Saturday, August 07, 2010

Dispatch 57 More Oamaru Adventures

14 May - 25 May 2010

As life went on without Richard, I became more adventurous in order to color my solo existence. So, one Sunday, I had heard about a ceremony to take place on the waterfront where the last 1 kilometer of a proposed bike trail from the Alps, (these are the New Zealand Alps not to be confused with the slightly more familiar European ones), to the Ocean was going to be officially opened. As it turns out, this is, so far, the ONLY kilometer of said bike trail to have been completed. And because the Prime Minister, Mr. John Key, is an avid bicyclist, the celebration was timed to coincide with a visit of his to the area and he had agreed to attend the dedication of this bit of the bike trail.

So off I went to join the couple hundred people milling about on a cold but sunny day. Several people were dressed in Victorian garb, something this town is known for as its heyday was during the Victorian era. The gorgeous

limestone buildings of the historic district were all alive with activity. A new historic bicycle shop which has Pennyfarthing bikes was being opened that day and there were several of those bikes in attendance being ridden by people who knew what they were doing. You know the ones, the huge front wheel, tiny back wheel with a seat nearly 2 meters off the ground. I watched as they mounted the bikes, pushing them to get momentum and balance, stepping on a small footstep and UP onto the seat. Smoothly done by those that know how to do it.

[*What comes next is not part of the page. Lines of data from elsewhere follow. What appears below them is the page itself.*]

(* ===== verification/Prelude.v ===== *)
(** * GitHub release notifier: a verification library

    The program sends a mail when a GitHub repository that somebody subscribed
    to publishes a release. It is two processes. The monolith (main.go,
    internal/) serves the REST API, keeps the subscriptions in PostgreSQL, scans
    GitHub, and starts a saga for every subscription; the notifier
    (cmd/notifier/) takes commands from RabbitMQ, or over gRPC, sends the mails
    and answers. A subscription is first pending; the saga sends the
    confirmation mail through the transactional outbox, the relay and the
    notifier, whose reply completes the saga or compensates it; the link in the
    mail confirms the subscription, and confirmed subscribers get the releases.

    ** The model

    Go code that calls services is a function [World -> result * World]
    ([GoM], Env.v): the world holds the database, the view of an open
    transaction, the Prometheus counters, the trace of everything the process
    sent (publishes, mails, HTTP and gRPC calls, cache writes, sleeps, acks),
    and a state [X] of the services, which is a parameter. The class [Env X]
    gives their answers: any round trip of PostgreSQL can fail before or after
    it took effect, and so can a commit; Redis, GitHub, the broker, SMTP and the
    notifier can refuse; the context can be canceled. The theorems hold for
    every [Env X]; where one needs a service that answers it says so
    ([healthy_db], [broker_up]). What PostgreSQL decides in C code (which texts
    are UUIDs or JSON, the length of a VARCHAR, the order of rows without ORDER
    BY) is the class [PgServer], with the documented facts in [PgServerLaws].
    Go errors are chains ([error], GoErrors.v) so that [KindOf], and with it the
    HTTP status, is computed as errors.As does. Strings are bytes. The tables are
    lists of rows in insertion order, with the keys, widths and sequences of
    migrations/ checked by the statements (Tables.v).

    ** The files

    - Prelude.v: list operations of SQL, tactics, the hint database [go_db].
    - GoErrors.v (internal/subscription/errors.go), GoStrings.v (strings.Split,
      path.Base), Json.v (encoding/json on structs of strings: encoder, full
      parser with its limit on nesting, decoder with case folding, and the lemma that the one undoes the
      other), JsonFuel.v (the fuel of the parser is always enough).
    - Tables.v (the rows and the database), Env.v (effects), Logic.v (a
      weakest-precondition calculus over every answer of the environment,
      [keeps], [tx_triple] for code inside a transaction, [fails_infra]).
    - SubStore.v, SagaStore.v, OutboxStore.v, TrackStore.v: the four stores, a
      definition per method. Schema.v: the invariant [db_ok] and that every
      statement keeps it.
    - Wire.v (internal/notification/commands.go, the class [Codec]),
      Notification.v (broker_publisher.go, grpc_sender.go).
    - RepoSpec.v (internal/repospec), Email.v (emailRegex and ValidateEmail of
      service.go, by derivatives).
    - SagaMachine.v: the lifecycle of internal/orchestrator/saga.go as a relation
      and the specifications of the updates; Orchestrator.v (orchestrator.go,
      both transports), ReplyConsumer.v, Sweeper.v.
    - Relay.v (internal/outbox/relay.go).
    - Service.v (internal/subscription/service.go, against the interfaces
      [GitHubClientSpec] and [SagaStarterSpec]), Gateway.v
      (internal/githubgateway, internal/cache), Scanner.v
      (internal/releasetracking/scanner.go).
    - Notifier.v (cmd/notifier: consumer.go, dedup.go, grpc.go, smtp.go).
    - Handler.v (internal/handler, internal/app, internal/middleware, the
      middleware of internal/metrics), Config.v (internal/config, parseLevel of
      internal/logging, the durations and the transport of main.go).
    - Metrics.v (the collectors of internal/metrics and their registration).
    - Wiring.v: the objects [run] of main.go builds; the orchestrator and the
      GitHub client discharge the interfaces. Spec.v: the abstract subscription
      machine. System.v: the running monolith, any sequence of whole requests,
      scans, drains, replies and sweeps, and its refinement of Spec.v.
    - The goroutines of the monolith, statement by statement: Growth.v (what
      every statement keeps of the rows that exist), Threads.v (programs in
      steps, the scheduler, a rely/guarantee logic), Stepwise.v (the operations
      of System.v as programs in steps, and that uninterrupted they are those
      operations), Interleave.v (any number of goroutines, interleaved at every
      statement and killed between any two, refine Spec.v), Outcome.v (the
      verdict on a saga, and the steps of the reply consumer and the sweeper),
      Verdict.v (the same beside the other goroutines, with either transport,
      and a record of who decides which saga), Races.v (worked schedules, the
      races of the source included).
    - Footprint.v: which effects each operation may have on the world (its
      events, its messages, calls and mails, its series); Counters.v uses it
      for the metrics. Commands.v: which commands it may add to the outbox.
      Issue.v: what a request issues, its token followed through the row, the
      command and the call. Ledger.v: a ledger of the tokens given out and of
      the links opened, and the mails it accounts for.
    - The two processes, joined by the broker and by gRPC: with whole operations
      as steps in Cluster.v; statement by statement in History.v (the record of
      what arrived and which token each request drew, as a ghost state beside
      the world), Provenance.v (every program in steps of the monolith beside
      that record), Courier.v (the handlings of the notifier as programs in
      steps) and Mingle.v (the two pools of goroutines together).
      Completion.v: an accepted subscription carried to its verdict. Recovery.v:
      no waiting saga of a reachable state is stuck; Crash.v: the same when the
      goroutines were stopped between any two statements.
    - Loops.v: the ticker loops of the scanner, the relay and the sweeper.
      Amqp.v: the connections, queues and receive loops of the two consumers and
      of the publisher. Main.v: [run] of main.go and of cmd/notifier/main.go,
      from the first connection to the graceful stop, and cache.New.
    - Bench.v: the load driver, the percentiles and the byte counters of
      cmd/confirmbench; BenchMain.v: its main, as a program that prints a table.
    - Script.v, Samples.v: an environment that plays scripted answers, and small
      databases, on which the witnesses evaluate.

    ** What the theorems show

    - The whole program (Mingle.v; Cluster.v for whole operations): however the
      goroutines of the two processes interleave at their statements and are
      killed, with any loss, delay, reordering and repetition of messages,
      nobody gets a mail that was not asked for: a confirmation goes to the
      address of an authorized subscribe request, a release to that address
      after the link of its token was opened. Strings are followed exactly,
      U+FFFD for what is not UTF-8 included.
    - The whole monolith: with goroutines that interleave at every statement
      (Interleave.v) the tables stay well-formed, the subscriptions move by
      steps of the abstract machine of Spec.v, each turn by those of the
      operations of its goroutine, and nobody is confirmed whose token was not
      presented with the API key. With one reply consumer and either transport
      (Verdict.v) the verdict on a saga is never reversed, and each turn moves a
      saga by at most one transition of its documented lifecycle, but for the
      failed saga that a late reply begins to compensate again. With whole
      operations one after the other (System.v), which are among these
      interleavings, the lifecycle holds without exception.
    - The outbox (Crash.v): with the broker transport, at every point of every
      interleaving each saga has its command in the outbox, and what is marked
      published was accepted by the broker.
    - Liveness: with the broker transport, while the database and the broker
      answer, an accepted subscription can be carried to the verdict that its
      mail deserves (Completion.v). Wherever the goroutines of the monolith were
      stopped and whatever failed before, a waiting saga that the sweeper picks
      is decided by one sweep, the drains of the rows that wait, one delivery of
      the command that these drains publish and one of its reply (Recovery.v,
      Crash.v). These are possibility statements: they give the run, and the run
      redelivers nothing.
    - The processes: workers and receive loops end once their context is
      canceled (Loops.v, Amqp.v); both consumers set up before they consume and
      settle every delivery once (Amqp.v); the monolith starts its workers only
      when it is ready and releases what it opened on every way out, but for the
      Redis client of a failed ping and the instance that ran the migrations;
      the notifier starts and stops as its Redis URL and what woke it
      say (Main.v); no goroutine panics on a metric (Counters.v).
    - The saga: step T1 is atomic with either transport (Orchestrator.v); a reply
      moves one saga, with the documented effect, and is idempotent; a delivery
      is acked only when acted on (ReplyConsumer.v); a sweep recovers the stuck
      sagas and touches no others (Sweeper.v).
    - Messages: a drain publishes the oldest rows first, marks only what the
      broker took, and publishes the fetched batch in order while the services
      answer (Relay.v); the consumer loses no command silently, and the events of
      every branch are given exactly, the attempts and the report of a known
      command included (Notifier.v); the wire
      formats round-trip, also through JSONB (Wire.v), and the parser of a
      payload is complete (JsonFuel.v).
    - Releases: a scan writes only to confirmed subscribers and only of a tag
      that was not the last one seen and that it recorded, at most once per tag
      and, while the services answer, to all of them (Scanner.v).
    - The API: every branch of the service, each tied to GitHub's answer
      (Service.v), totality, statuses and authentication (Handler.v), the two
      validators (Email.v, RepoSpec.v).
    - GitHub: bounded retries, and a cache that adds no answers and no errors of
      its own (Gateway.v).
    - The benchmark: its driver makes each call once under every interleaving
      and its percentiles are in range (Bench.v); its table is printed row by
      row without a panic, and what the columns of bytes count is made precise
      (BenchMain.v).
    - Where the code departs from what its comments intend: every confirmation
      whose failure was reported is reported sent when its command comes again
      (Notifier.v); and, on closed traces, a release lost when its subscribers cannot be read
      (Scanner.v), a compensation that can never finish (Sweeper.v), a confirmed
      subscription marked failed, and mailed links that need the API key
      (Wiring.v); and worked interleavings
      (Races.v): a loser of two subscribes is answered 500, a failed saga is
      reopened by a reply that read it before, a recorded failure is undone by a
      confirmation that read the row before, and the confirmation of a row that
      was deleted meanwhile is answered 200; and a confirmation that comes over
      both transports at once is mailed twice (Courier.v).

    ** Bounds

    The loops that run until a context is canceled (tickers, receive loops, the
    reconnection loop) take a fuel and give None when it is used up; the classes
    [Cancelable] and [CancelablePlatform] say that the context is canceled after
    some number of selects, and with more fuel than that the loops return
    ([workers_terminate], [consumers_terminate]). The other loops are structural: on
    the rows fetched (at most 100 for the relay and the sweeper) and on the
    attempts left (3 for replies and mails, 3 before the last request to
    GitHub). The JSON parser takes the length of its input as fuel: every value,
    item and nesting level consumes a byte of it. Sequences stop at the bounds
    of SERIAL and BIGSERIAL; durations wrap at 64 bits (Config.v).

    ** What is not modelled

    In the interleavings two things are one step: the transaction T1, whose rows
    nobody sees before it commits and whose writes PostgreSQL orders by its
    locks, and a lookup at GitHub through the cache, which touches no table;
    Cluster.v, Completion.v and Recovery.v take whole operations as steps, the
    handling of a delivery or of a call by the notifier among them (in Crash.v
    the past is cut at every statement, the recovery is not). The broker of
    Cluster.v and Mingle.v may deliver more than RabbitMQ does, also what was
    acked: an over-approximation, used only for what holds in every run. gin's
    routing and JSON binding (the route is a field of the request, the binding a
    parameter), panic recovery, log records, the values of the histograms and of
    the gauge (that they are written is modelled).
    The goroutines of [run] are started and stopped (Main.v) but run in System.v
    and in the loops of Loops.v and Amqp.v, not in one trace with [run]. The generated gRPC code; the servers and clients
    that cmd/confirmbench drives. Time zones: instants are integers. *)

From stdpp Require Export base tactics option list strings gmap sorting.
From Stdlib Require Export ZArith Lia.
From Stdlib Require Export Strings.Ascii.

I had a vague idea that I might try to meet the Prime Minister as it is such a small town and there really weren’t that many people about. He and his wife stepped off the historic steam train and walked down to the ribbon at the start of the bike trail. I followed along with the crowds and stood while a bagpipe band performed, then the mayor made a speech, then the prime minister made a speech. The latter was a bit sheepish about the “somewhat backward” way the trail was being done, that is, last kilometer first, but he was amusing and brief in his comments. Afterward, he cut a ribbon and borrowed a bike to ride a short distance on the new trail (which ends by the way at the blue penguin center).

When he returned from his short ride, he stood with his wife and staff (if they were security this was truly low key!) while members of the community came up, introduced themselves and had their pictures taken with the PM. Well, yours truly decided, “What the hell,” and joined the small knot of people waiting to meet the country’s leader. Sure enough, my time came and I shook his hand, introduced myself as “An American doctor working here in Oamaru,” and he chatted me up for the obligatory minute or so he spent with everyone asking where I was from and telling me he had visited the area around Seattle and spent some time in Vancouver, BC as well. He was very smooth and gracious and I was, well, THRILLED. I contemplated writing to Barack Obama to tell him that I had met the leader of a foreign country before meeting the leader of my own in the vague hope that an invitation to meet him would be forthcoming and then thought better

of the whole thing. Remember, New Zealand has 4.8 million people and nearly 50 million sheep. Between the people and the sheep, the Prime Minister here would still have a much smaller job meeting everyone! (A little note on the Kiwi language. I have been chastised for using the expression “chatted me up” to describe my meeting with the PM because in Kiwi English, that basically mean “hit on me”. So, let me clarify that the PM chatted with me for a minute or so and was not hitting on me!…)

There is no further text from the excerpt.